It is strange that none of the major law firms are kicking up a fuss about the exodus of senior lawyers to the Big Four accounting firms. It is a matter of significant public interest and, more to the point, the bean counters are pinching hundreds of millions of dollars of their business.
Aren’t lawyers meant to be special? Don’t they have super powers and privileges and extra obligations of loyalty, which set them apart from other professions? Like the priest with his confessional, a lawyer owes a special duty of confidentiality to the client.
On the face of it, the move by the Big Four global accounting firms seems merely another move to get even bigger in professional services of all kinds, but is there a more contentious motive? Could the incursion be designed also to allow the accounting firms to assert legal professional privilege over tax advice for their multinational clients so they can keep that advice out of the hands of the Australian Tax Office?
The cover of the July edition of the Law Society of NSW Journal promised a feature article “A Close-Up Look at Lawyers: Surprising Trends in the 2016 National Profile of the Profession”. Turning to page 28, it was disappointing to find the bland title “The State of the Profession”. Surely this turf war – the Big Four poaching spree – is the biggest story in the legal jungle at the moment, but it did not get even a passing mention. This writer is no lawyer but, having been promised a “close-up look” and surprising trends, I felt slightly deflated.
There has been no word on the subject either from the owners of King & Wood Mallesons, Ashurst, Freehills, Allens, Clayton Utz and the others. Perhaps they are misunderstood, perhaps they are kindly folk who are relaxed about sharing hundreds of millions in future revenue with the green-eyeshade fraternity.
Apart from a few shiny stories in the business press extolling PwC’s successful headhunting expeditions, the law firms have been strangely silent as PwC has led the charge, luring dozens of lawyers away from the law firms,
The carrots are high salaries and fast-track partnerships. Many senior lawyers in the major law firms have been biding their time at senior associate level for years, watching their hair turn grey while waiting to “make partner”. Some of them never will. Their frustration and the temptations on offer from the Big Four make them relatively easy targets to separate from the rest of the herd.
How is it that the Big Four can offer lawyers so much more money than they could make as a partner in a major law firm? The answer lies partly in the fact that accountants do not owe a “fiduciary duty” to their clients and believe, rightly or wrongly, that they can act for multiple clients on the same transaction.
There is the matter of sheer profitability too. The big law firms don’t publicise their revenues but the Big Four do, just the revenue number. Collectively they posted a humongous A$7 billion in revenues in 2017 in Australia: EY up 10% to $1.63 billion, Deloitte up 15% to $1.76 billion, KPMG up 10% to $1.5 billion and PwC up 10% to $2.12 billion.

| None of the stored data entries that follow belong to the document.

Lemma event_holds r seen s event events :
  holds r seen s → orderly seen (dom (text s)) (dom (tools s)) (event :: events) →
  let s' := (on_event event s).1 in
  holds (response_step r event) (seen_after event seen) s' ∧
  orderly (seen_after event seen) (dom (text s')) (dom (tools s')) events.
Proof.
  intros HI Ho. destruct event; cbn [orderly on_event fst response_step seen_after] in *;
    try (split; [|exact Ho]; by apply (holds_same _ _ _ _ HI)).
  - split; [|by destruct (retain_response_id s)].
    destruct (retain_response_id s); by apply (holds_same _ _ _ _ HI).
  - destruct Ho as [Hb Ho]. cbn [text tools set_text set_tools set_next_tool_index].
    split; [|by rewrite dom_insert_L].
    apply (holds_open _ _ s); [done|done|done|]. unfold texts_of. cbn [text set_text].
    rewrite map_to_list_insert; [done|]. apply dom_none. intros Hd. apply Hb.
    eapply in_response; [done|by left].
  - destruct Ho as [[e He]%dom_some Ho]. rewrite He. cbn [text tools set_text].
    split; [|by rewrite dom_insert_lookup_L].
    apply (holds_extend _ _ s); [done|done|]. left. split; [by apply elem_of_dom_2 in He|].
    split; [|done]. symmetry. unfold texts_of. cbn [text set_text]. by eapply amend_entry.
  - destruct Ho as [[e He]%dom_some Ho]. rewrite He.
    destruct (str_is_empty (text_text e)) eqn:Hem; cbn [text tools set_text push set_captured];
      (split; [|by rewrite dom_delete_L]); apply (holds_close _ _ s _ block_id (text_piece (block_id, e)).2);
      try done.
    + unfold texts_of, tools_of. cbn [text tools set_text]. by rewrite (take_entry _ _ _ He).
    + rewrite visible_cons. cbn. by rewrite Hem.
    + unfold texts_of, tools_of. cbn [text tools set_text push set_captured]. by rewrite (take_entry _ _ _ He).
    + cbn [captured push set_captured set_text]. rewrite fmap_app, visible_app. by rewrite Permutation_app_comm.
  - destruct (reasoning s !! block_id); [|by split; [apply (holds_same _ _ _ _ HI)|]].
    by split; [apply (holds_same _ _ _ _ HI)|].
  - destruct (reasoning s !! block_id) as [e|]; [|by split; [apply (holds_same _ _ _ _ HI)|]].
    destruct (_ || _); [|by split; [apply (holds_same _ _ _ _ HI)|]].
    split; [|done]. apply (holds_same _ _ _ _ HI); [done|done|]. cbn [captured push set_captured set_reasoning].
    rewrite fmap_app, visible_app. csimpl. rewrite visible_cons. cbn. by rewrite app_nil_r.
  - destruct Ho as [Hb Ho]. cbn [text tools set_text set_tools set_next_tool_index].
    split; [|by rewrite dom_insert_L].
    apply (holds_open _ _ s); [done|done|done|]. unfold texts_of, tools_of.
    cbn [text tools set_tools set_next_tool_index].
    rewrite map_to_list_insert; [csimpl; by rewrite Permutation_middle|]. apply dom_none. intros Hd. apply Hb.
    eapply in_response; [done|by right].
  - destruct Ho as [[e He]%dom_some Ho].
    destruct (tool_delta_holds r seen s block_id (Some delta) "" e (add_name delta) HI He) as (?&->&->).
    { cbn. by rewrite str_app_nil_r. }
    done.
  - destruct Ho as [[e He]%dom_some Ho].
    by destruct (tool_delta_holds r seen s block_id None delta e (add_arguments delta) HI He) as (?&->&->).
  - destruct Ho as [[e He]%dom_some Ho]. rewrite He.
    cbn [fst text tools push set_captured set_tools]. split; [|by rewrite dom_delete_L].
    apply (holds_close _ _ s _ block_id (tool_piece (block_id, e)).2); [done|..].
    + unfold texts_of, tools_of. cbn [text tools set_tools push set_captured].
      rewrite (take_entry _ _ _ He). csimpl. by rewrite Permutation_middle.
    + cbn [captured push set_captured set_tools]. rewrite fmap_app, visible_app.
      by rewrite Permutation_app_comm.
  - done.
Qed.
(** ** Sorting what was captured *)

Lemma sort_by_fmap {A B} (f : A → B) (le : B → B → bool) l :
  sort_by le (f <$> l) = f <$> sort_by (λ a b, le (f a) (f b)) l.
Proof.
  unfold sort_by. induction l as [|x l IH]; [done|]. csimpl. rewrite IH.
  generalize (foldr (insert_by (λ a b, le (f a) (f b))) [] l). clear.
  induction l as [|y l IH]; [done|]. csimpl. destruct (le (f x) (f y)); [done|]. csimpl. by rewrite IH.
Qed.

Lemma pieces_sorted l : StronglySorted (λ x y, piece_le x y = true) (sort_by piece_le l).
Proof.
  apply Sorted_StronglySorted.
  - intros x y z. unfold piece_le. rewrite !Z.leb_le. lia.
  - apply sort_by_sorted. intros x y. unfold piece_le. rewrite !Z.leb_le. lia.
Qed.

(** Pieces at different positions have one order. *)
Lemma visible_sorted l k :
  NoDup (piece_index <$> l) → visible_pieces l ≡ₚ visible_pieces k →
  visible_pieces (sort_by piece_le l) = visible_pieces (sort_by piece_le k).
Proof.
  intros Hn Hp. eapply (StronglySorted_unique_strong (λ x y, piece_le x y = true)).
  - intros x y Hx Hy. unfold piece_le. rewrite !Z.leb_le. intros H1 H2.
    rewrite sort_by_permutes in Hx. rewrite sort_by_permutes, <- Hp in Hy.
    apply list_elem_of_filter in Hx as [_ Hx], Hy as [_ Hy].
    eapply nodup_fmap_inj; [exact Hn|done|done|lia].
  - apply strongly_sorted_filter, pieces_sorted.
  - apply strongly_sorted_filter, pieces_sorted.
  - by rewrite !sort_by_permutes.
Qed.

Lemma blocks_visible l :
  filter_map (block_of ∘ piece_content) l = filter_map (block_of ∘ piece_content) (visible_pieces l).
Proof.
  unfold filter_map, visible_pieces. induction l as [|p l IH]; [done|]. rewrite filter_cons.
  destruct (shown (piece_content p)) eqn:Hs.
  - rewrite decide_True by done. csimpl. by rewrite IH.
  - rewrite decide_False by congruence. csimpl. rewrite IH. unfold compose at 1.
    assert (block_of (piece_content p) = None) as ->; [|done].
    destruct (piece_content p) as [t|k t|i n a]; [|done..]. cbn in *. by destruct (str_is_empty t).
Qed.

Lemma assistant_blocks_pieces items :
  assistant_blocks_from_captured (sort_items items) =
  filter_map (block_of ∘ piece_content) (sort_by piece_le (item_piece <$> items)).
Proof.
  rewrite sort_by_fmap. unfold assistant_blocks_from_captured, filter_map.
  change (sort_items items) with (sort_by (λ a b, piece_le (item_piece a) (item_piece b)) items).
  generalize (sort_by (λ a b, piece_le (item_piece a) (item_piece b)) items). clear.
  induction 0 as [|it l IH]; [done|]. csimpl. rewrite IH. unfold block_from_captured, block_of. cbn.
  by destruct (cap_content it).
Qed.

Definition leftover (p : BlockId * TextEntry) : option CapturedItem :=
  if str_is_empty (text_text p.2) then None else Some (text_captured p.2 None).

Lemma flushed_texts (l : list (BlockId * TextEntry)) :
  visible_pieces (item_piece <$> filter_map leftover l) = visible_pieces (text_piece <$> l).*2.
Proof.
  unfold filter_map. induction l as [|[b e] l IH]; [done|].
  change ((text_piece <$> (b, e) :: l).*2) with ((text_piece (b, e)).2 :: (text_piece <$> l).*2).
  rewrite visible_cons, <- IH. cbn [omap list_omap]. unfold leftover at 1.
  cbn [snd text_piece piece_content shown]. destruct (str_is_empty (text_text e)) eqn:He; [done|].
  change (item_piece <$> text_captured e None :: ?k)
    with (item_piece (text_captured e None) :: (item_piece <$> k)).
  rewrite visible_cons. cbn [item_piece piece_content cap_content text_captured shown]. by rewrite He.
Qed.

(** What the last event captures: the response. *)
Lemma flushed_blocks r seen s :
  holds r seen s → NoDup (piece_index <$> r.*2) →
  assistant_blocks_from_captured (sort_items (captured (flush_remaining_items s))) = blocks_of r.
Proof.
  intros [_ _ (c & Hr & Hv)] Hn. rewrite assistant_blocks_pieces. unfold blocks_of.
  rewrite blocks_visible. rewrite (blocks_visible (sort_by piece_le r.*2)). f_equal.
  symmetry. apply visible_sorted; [done|].
  unfold flush_remaining_items. cbn [captured set_captured].
  change (λ p : BlockId * TextEntry, if str_is_empty (text_text p.2) then None
                                     else Some (text_captured p.2 None)) with leftover.
  rewrite !fmap_app, !visible_app, <- Hv.
  rewrite Hr, !fmap_app, !visible_app. clear Hr Hn Hv.
  apply Permutation_app; [done|apply Permutation_app].
  - by rewrite flushed_texts, (drain_permutes _ (text s)).
  - rewrite (drain_permutes _ (tools s)). rewrite <- !list_fmap_compose. done.
Qed.
(** ** All that a stream delivers *)

(** Call [next] until it has nothing more to say. *)
Fixpoint run_stream (fuel : nat) (clock : option Z) (target : CallTarget)
    (request : ModelCallSnapshot) (s : NormalizedStream) (w : ReplayCoordinator S)
    : list (ModelError + ModelEvent) :=
  match fuel with
  | O => []
  | Datatypes.S fuel =>
      match next clock target request s w with
      | (s, w, Ok (Some r)) => r :: run_stream fuel clock target request s w
      | _ => []
      end
  end.

(** What a list of events makes the stream say, and the stream after them. *)
Fixpoint said (events : list SdkEvent) (s : NormalizedStream)
    : list (ModelError + ModelEvent) * NormalizedStream :=
  match events with
  | [] => ([], s)
  | event :: events =>
      let '(s, r) := on_event event s in
      let '(rs, s) := said events s in
      (match r with Some r => r :: rs | None => rs end, s)
  end.

Lemma on_event_call event c s :
  on_event event (set_call c s) = (set_call c (on_event event s).1, (on_event event s).2).
Proof.
  destruct event; cbn; try done.
  - by destruct (retain_response_id s).
  - by destruct (text s !! block_id).
  - destruct (text s !! block_id) as [e|]; [|done]. by destruct (str_is_empty (text_text e)).
  - by destruct (reasoning s !! block_id).
  - destruct (reasoning s !! block_id) as [e|]; [|done]. by destruct (_ || _).
  - unfold tool_delta. cbn. by destruct (tools s !! block_id).
  - unfold tool_delta. cbn. by destruct (tools s !! block_id).
  - by destruct (tools s !! block_id).
Qed.

Lemma said_call events c s : said events (set_call c s) = ((said events s).1, set_call c (said events s).2).
Proof.
  revert s. induction events as [|event events IH]; intros s; [done|]. simpl.
  rewrite on_event_call. destruct (on_event event s) as [s' r]. cbn. rewrite IH.
  by destruct (said events s') as [rs s2].
Qed.

Lemma set_call_twice c c' s : set_call c (set_call c' s) = set_call c s.
Proof. done. Qed.

(** The client's protocol is kept: no error, and the stream goes on. *)
Lemma event_fine r seen s event events :
  holds r seen s → orderly seen (dom (text s)) (dom (tools s)) (event :: events) → done s = false →
  done (on_event event s).1 = false ∧ ∀ e, (on_event event s).2 ≠ Some (inl e).
Proof.
  intros _ Ho Hd. destruct event; cbn in *; try done.
  - by destruct (retain_response_id s).
  - by destruct (text s !! block_id).
  - destruct (text s !! block_id) as [e|]; [|done]. by destruct (str_is_empty (text_text e)).
  - destruct (reasoning s !! block_id) as [e|]; [|done]. cbn. by destruct (visible (reasoning_kind e)).
  - destruct (reasoning s !! block_id) as [e|]; [|done]. by destruct (_ || _).
  - destruct Ho as [[e He]%dom_some _]. unfold tool_delta. by rewrite He.
  - destruct Ho as [[e He]%dom_some _]. unfold tool_delta. by rewrite He.
  - destruct (tools s !! block_id) as [e|]; [|done]. cbn. by destruct (announced e).
Qed.

Lemma said_holds r seen s events :
  holds r seen s → orderly seen (dom (text s)) (dom (tools s)) events → done s = false →
  (∃ seen', holds (foldl response_step r events) seen' (said events s).2) ∧
  done (said events s).2 = false ∧ Forall (λ o, ∃ e, o = inr e) (said events s).1.
Proof.
  revert r seen s. induction events as [|event events IH]; intros r seen s HI Ho Hd.
  { split; [by exists seen|]. by split; [|constructor]. }
  destruct (event_holds _ _ _ _ _ HI Ho) as [HI' Ho'].
  destruct (event_fine _ _ _ _ _ HI Ho Hd) as [Hd' He]. cbn [said foldl].
  destruct (on_event event s) as [s' o]. cbn in *.
  destruct (IH _ _ _ HI' Ho' Hd') as (Hh & Hd2 & Hf).
  destruct (said events s') as [rs s2]. cbn in *. split; [done|]. split; [done|].
  destruct o as [[e|e]|]; [by destruct (He e)|constructor; [by exists e|done]|done].
Qed.

Lemma done_next clock target request s w : done s = true → next clock target request s w = (s, w, Ok None).
Proof. unfold next. by intros ->. Qed.

Lemma run_done fuel clock target request s w : done s = true → run_stream fuel clock target request s w = [].
Proof. intros Hd. destruct fuel as [|fuel]; [done|]. simpl. by rewrite done_next. Qed.

Definition last_word (r : outcome Empty_set (option (ModelError + ModelEvent))) : list (ModelError + ModelEvent) :=
  match r with Ok (Some r) => [r] | _ => [] end.

Lemma finish_done clock target request s w : done (finish clock target request s w).1.1 = true.
Proof. unfold finish. by destruct (commit _ _ _ _ _ _) as [w' r]. Qed.
(* ===== verification/ModelAdapter.v ===== *)
(** The model adapter itself: its assembly, its request headers and the start of
    a call (src/crates/philo-model/src/headers.rs, assemble.rs, adapter.rs).

    Modules [headers], [assemble] and [adapter]. The crates [http] and [url] and
    the provider's client are parameters: [HttpHeaders], [SdkAssembly] has the
    client's builders, [SdkClient] the calls on an assembled client, with the
    state it keeps. [start] is one run of the future. *)

From S2P Require Import Prelude RustStr Session Runtime JsonlCodec ReplayStore Replay ModelErrors ModelRequest ModelStream.
Import runtime jsonl_codec replay_store replay model_errors model_request model_stream.

(** ** headers.rs *)
Module headers.

Class HttpHeaders : Type := {
  HeaderName : Type;
  header_name_eq :: EqDecision HeaderName;
  header_name_new : string → option HeaderName;
  header_name_str : HeaderName → string;
  HeaderValue : Type;
  header_value_new : string → option HeaderValue;
  USER_AGENT : HeaderName;
  OtherOperation : Type;
  other_operation_name : OtherOperation → HeaderName;
  ProviderHeaders : Type;
  provider_headers_empty : ProviderHeaders;
  PKG_VERSION : string
}.

Section headers.
Context {http : HttpHeaders}.

Inductive HeaderOperation : Type :=
| OpSet (name : HeaderName) (value : HeaderValue)
| OpOther (op : OtherOperation).
Definition operation_name (op : HeaderOperation) : HeaderName :=
  match op with OpSet name _ => name | OpOther op => other_operation_name op end.

Class ProviderPatch : Type := {
  operations : ProviderHeaders → list HeaderOperation;
  try_from_patch : list HeaderOperation → option ProviderHeaders
}.
Context {patch : ProviderPatch}.

Definition DEFAULT_USER_AGENT : string := "philo-agent/" +:+ PKG_VERSION.

Record ModelRequestHeaders : Type := {
  provider_headers : ProviderHeaders;
  header_names : list HeaderName
}.
Definition request_headers_new : ModelRequestHeaders :=
  {| provider_headers := provider_headers_empty; header_names := [] |}.

Inductive HeaderErrorKind : Type := InvalidName | InvalidValue | EmptyValue | Reserved | Sensitive.
Record ModelRequestHeaderError : Type := {
  failed_name : option HeaderName;
  header_error : HeaderErrorKind
}.
Definition invalid_name : ModelRequestHeaderError :=
  {| failed_name := None; header_error := InvalidName |}.
Definition header_failure (kind : HeaderErrorKind) (name : HeaderName) : ModelRequestHeaderError :=
  {| failed_name := Some name; header_error := kind |}.

Definition display_header_error (e : ModelRequestHeaderError) : string :=
  match failed_name e with
  | None => "request header name is invalid"
  | Some name =>
      let name := header_name_str name in
      match header_error e with
      | InvalidName => "request header name is invalid"
      | InvalidValue => "request header '" +:+ name +:+ "' has an invalid value"
      | EmptyValue => "request header '" +:+ name +:+ "' must not be empty"
      | Reserved => "request header '" +:+ name +:+ "' is managed by the SDK"
      | Sensitive =>
          "request header '" +:+ name
          +:+ "' may carry credentials and must not be configured as a literal header"
      end
  end.

Definition reserved_names : list string :=
  ["content-type"; "accept"; "anthropic-version"; "accept-encoding"].
Definition sensitive_names : list string :=
  ["authorization"; "proxy-authorization"; "cookie"; "set-cookie"; "api-key"; "x-api-key";
   "apikey"; "key"; "token"; "secret"; "password"].

Definition validate_name (name : HeaderName) : outcome ModelRequestHeaderError unit :=
  if any (λ n, header_name_str name == n) reserved_names then Err (header_failure Reserved name)
  else if any (λ n, header_name_str name == n) sensitive_names then Err (header_failure Sensitive name)
  else Ok tt.

Definition set_header (self : ModelRequestHeaders) (name value : string)
    : outcome ModelRequestHeaderError ModelRequestHeaders :=
  match header_name_new name with
  | None => Err invalid_name
  | Some name =>
      let? _ := validate_name name in
      if str_is_empty (trim value) then Err (header_failure EmptyValue name)
      else
        match header_value_new value with
        | None => Err (header_failure InvalidValue name)
        | Some value =>
            let ops :=
              List.filter (λ op, operation_name op != name) (operations (provider_headers self))
              ++ [OpSet name value] in
            match try_from_patch ops with
            | None => Err (header_failure Reserved name)
            | Some headers =>
                Ok {| provider_headers := headers;
                      header_names := List.filter (λ n, n != name) (header_names self) ++ [name] |}
            end
        end
  end.

Definition try_from_iter (headers : list (string * string))
    : outcome ModelRequestHeaderError ModelRequestHeaders :=
  try_fold (λ self h, set_header self h.1 h.2) request_headers_new headers.

Definition names (self : ModelRequestHeaders) : list string := header_name_str <$> header_names self.

(** The static value is one the client accepts, or it panics. *)
Definition default_provider_headers {E} : outcome E ProviderHeaders :=
  match header_value_new DEFAULT_USER_AGENT with
  | None => Panic
  | Some value => expect (try_from_patch [OpSet USER_AGENT value])
  end.
End headers.
End headers.
Import headers.

(** ** assemble.rs *)
Module assemble.

Inductive ModelContinuationPolicy : Type :=
| StatelessLocalReplay | PreferPreviousResponseIdWithLocalFallback.
Inductive ModelProtocol : Type := OpenAiChat | OpenAiResponses.
Inductive ModelCompat : Type := Official | Compatible.
Inductive ChatReasoningFormat : Type := FormatNone | EffortOnly | ContentOnly | EffortAndContent.
#[export] Instance continuation_policy_eq : EqDecision ModelContinuationPolicy.
Proof. solve_decision. Defined.
#[export] Instance model_protocol_eq : EqDecision ModelProtocol.
Proof. solve_decision. Defined.
#[export] Instance model_compat_eq : EqDecision ModelCompat.
Proof. solve_decision. Defined.

Definition protocol_str (self : ModelProtocol) : string :=
  match self with OpenAiChat => "openai-chat" | OpenAiResponses => "openai-responses" end.
Definition compat_str (self : ModelCompat) : string :=
  match self with Official => "official" | Compatible => "compatible" end.
Definition format_str (self : ChatReasoningFormat) : string :=
  match self with
  | FormatNone => "none"
  | EffortOnly => "effort-only"
  | ContentOnly => "content-only"
  | EffortAndContent => "effort-and-content"
  end.

Definition effective_chat_reasoning_format (format : option ChatReasoningFormat)
    : ChatReasoningFormat :=
  match format with Some format => format | None => EffortAndContent end.

Definition supports_reasoning_effort (self : ModelProtocol) (compat : ModelCompat)
    (chat_reasoning_format : option ChatReasoningFormat) (effort : ReasoningEffort) : bool :=
  match self with
  | OpenAiChat =>
      match effective_chat_reasoning_format chat_reasoning_format with
      | EffortOnly | EffortAndContent => true
      | _ => false
      end
  | OpenAiResponses => match compat with Official => true | Compatible => false end
  end.

(** [Debug] of a credential: the literal form never renders its value. *)
Inductive Credential : Type := Environment (name : string) | Static (secret : string).
Definition debug_credential {debug : DebugStr} (c : Credential) : string :=
  match c with
  | Environment name => "Environment(" +:+ debug_str name +:+ ")"
  | Static _ => "Static(<redacted>)"
  end.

Globally, PwC recently posted US$37.7 billion. This lawyer-hunting is a global thing too. The firm now has more than 3,500 lawyers in 90 countries.
The Big Four even have a panellist on ABC TV’s Gruen Transfer, Russel Howcroft, who is chief creative officer at PwC.
These are not just accounting firms any more. Their menus are riddled with words like “our multi-disciplinary approach” and such. They provide multiple professional services including audit of financial statements, non-audit assurance, management consulting, tax advisory, tax compliance, economic advice (especially to government), insolvency, mergers and acquisitions support, actuarial, private wealth advisory, financial modelling and now legal services. The latter are by far the most highly regulated.
From a public interest perspective, the dangers are obvious. Between them, the four picked up $2.6 billion in fees from government for giving advice. This was over a ten-year period and represents federal government fees alone and excludes the states, which may account for another $2 billion.
Although these firms are not explicitly underpinned by the taxpayer, like the Big Four banks, they have become too big to fail. And conflicts of interest abound. Traditionally, the most obvious conflict has been between audit – which has become something of a “loss leader” – and tax.
This has now been magnified. The latest conflict is that legal professional privilege might be used to hide documents in transactions. It may work along these lines: if the client of the firm wishes to minimise risk in a transaction, let’s say it is in tax structuring, risk that documents might later be used against them in a court case – documents which might be subpoenaed or sought in the discovery process for a trial – the Big Four may get a lawyer involved to ensure documents remain privileged.
If the firm instructs the lawyer to sign the letter of engagement at the outset of the process, then subsequent documents, the firm may well claim privilege.
The prospect of a regulator bringing any action for “rubber stamping” is remote, so the potential for abuse and the temptation to “rubber stamp” are considerable.
The fewer documents that are available for, let’s say the ATO, when prosecuting a case, or in any sort of enforcement action, the better it is for the firm and its clients.
Therefore, we now have a situation where Big Four firms such as PwC may actually sell legal professional privilege as a product. Come hide with us.
So it is that we await with considerable interest for the response of the major law firms. They have remained uncannily meek so far while having their talent raided.